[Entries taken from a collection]
· · · ·

(** * Feature engineering of NOAA daily climate records

    A shallow embedding of [src/data/feature_engineering.py] and the
    properties of the table it builds.

    The Python function reads one station's CSV into a pandas data frame,
    converts the temperatures to Fahrenheit, keeps the rows from 2013 on,
    adds calendar columns, lagged copies of the four climate variables and
    a "same window last year" rolling mean, casts everything to float and
    drops the rows that have a missing value.

    Modelling choices:
    - a data frame is its index (the row labels [read_csv] hands out) and
      its columns in order, each column a name and a typed series;
    - a float is an exact rational ([Q]); the missing value NaN is [None].
      Rounding, overflow and the infinities of binary floating point are
      outside the model;
    - an integer column (numpy [int64], no missing value) holds [Z];
    - an object column holds ASCII texts and missing values; arithmetic
      and the cast to float work on it cell by cell, as pandas does, the
      cast of a text by Python's [float];
    - code that can raise returns in the [result] monad;
    - the file system is a finite map from paths to parsed tables, passed
      to [feature_engineering_noaa_climate_data] and returned by it.

    The script under [__main__] (make the output directory, skip the
    stations file, write each result) runs in a world of directories and
    files without symbolic links, in which a path is the string the
    program passes; the listing that line 9 takes of the input directory
    is the argument of [main]. *)

From Stdlib Require Import ZArith QArith Qround Lia.
From stdpp Require Import base tactics option list strings pretty gmap.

· · · ·

Task requirements: From the line that has "- an integer" through the line that has "cast of a text by Python's [float];", copy every line exactly as it appears above, and leave out all others.

Your response:
    - an integer column (numpy [int64], no missing value) holds [Z];
    - an object column holds ASCII texts and missing values; arithmetic
      and the cast to float work on it cell by cell, as pandas does, the
      cast of a text by Python's [float];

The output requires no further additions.